§ Assignment: Please work out how many lines in the material contain "Some" and give only that figure.
Raw data section start
(** ** The pieces of a body *)






(** ** More about logging in *)

(** Everything a login can do. *)
Lemma login_spec hs s :
  ∃ r s',
    _login hs s = (r, s')
    ∧ _client s' = _client s
    ∧ bus s' = bus s
    ∧ _aliases_fetched_for s' = _aliases_fetched_for s
    ∧ same_configuration s s'
    ∧ (∃ calls, requests s' = requests s ++ calls ∧ (length calls ≤ 2)%nat)
    ∧ match r with
      | Return client =>
          _auth_tokens s' !! _mx_id s = Some (token client)
          ∧ ((session_file s' = session_file s
              ∧ _auth_tokens s' = _auth_tokens s)
             ∨ session_file s' = session_file s ++ [_auth_tokens s'])
      | Raise e =>
          ∃ code content,
            e = MatrixRequestError code content
            ∧ session_file s' = session_file s
            ∧ _auth_tokens s' = _auth_tokens s
            ∧ last (log s') = Some (LogLoginFailed code content)
      end.
Proof.
  unfold _login, _login_by_token, _login_by_password, _store_auth_token,
    save_json.
  run.
  destruct (_auth_tokens s !! _mx_id s) as [tok|] eqn:Htok.
  - rewrite decide_True by by eexists. simpl. rewrite Htok.
    destruct (hs_login_token hs (requests s) (_mx_id s) tok)
      as [[code content]|synced]; simpl.
    + destruct (hs_login_password hs _ _ _)
        as [[code' content']|[issued synced]]; simpl.
      * eexists _, _. split; [done|]. simpl. do 4 (split; [done|]).
        split; [eexists; rewrite <- app_assoc; by split|].
        exists code', content'. do 3 (split; [done|]). apply last_snoc.
      * eexists _, _. split; [done|]. simpl. do 4 (split; [done|]).
        split; [eexists; rewrite <- app_assoc; by split|].
        split; [apply lookup_insert_eq|by right].
    + eexists _, _. split; [done|]. simpl. do 4 (split; [done|]).
      split; [eexists; split; [done|simpl; lia]|].
      split; [done|by left].
  - rewrite decide_False by (by intros [? ?]). simpl.
    destruct (hs_login_password hs _ _ _)
      as [[code' content']|[issued synced]]; simpl.
    + eexists _, _. split; [done|]. simpl. do 4 (split; [done|]).
      split; [eexists; split; [done|simpl; lia]|].
      exists code', content'. do 3 (split; [done|]). apply last_snoc.
    + eexists _, _. split; [done|]. simpl. do 4 (split; [done|]).
      split; [eexists; split; [done|simpl; lia]|].
      split; [apply lookup_insert_eq|by right].
Qed.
Raw data section end
§ Task answer: 2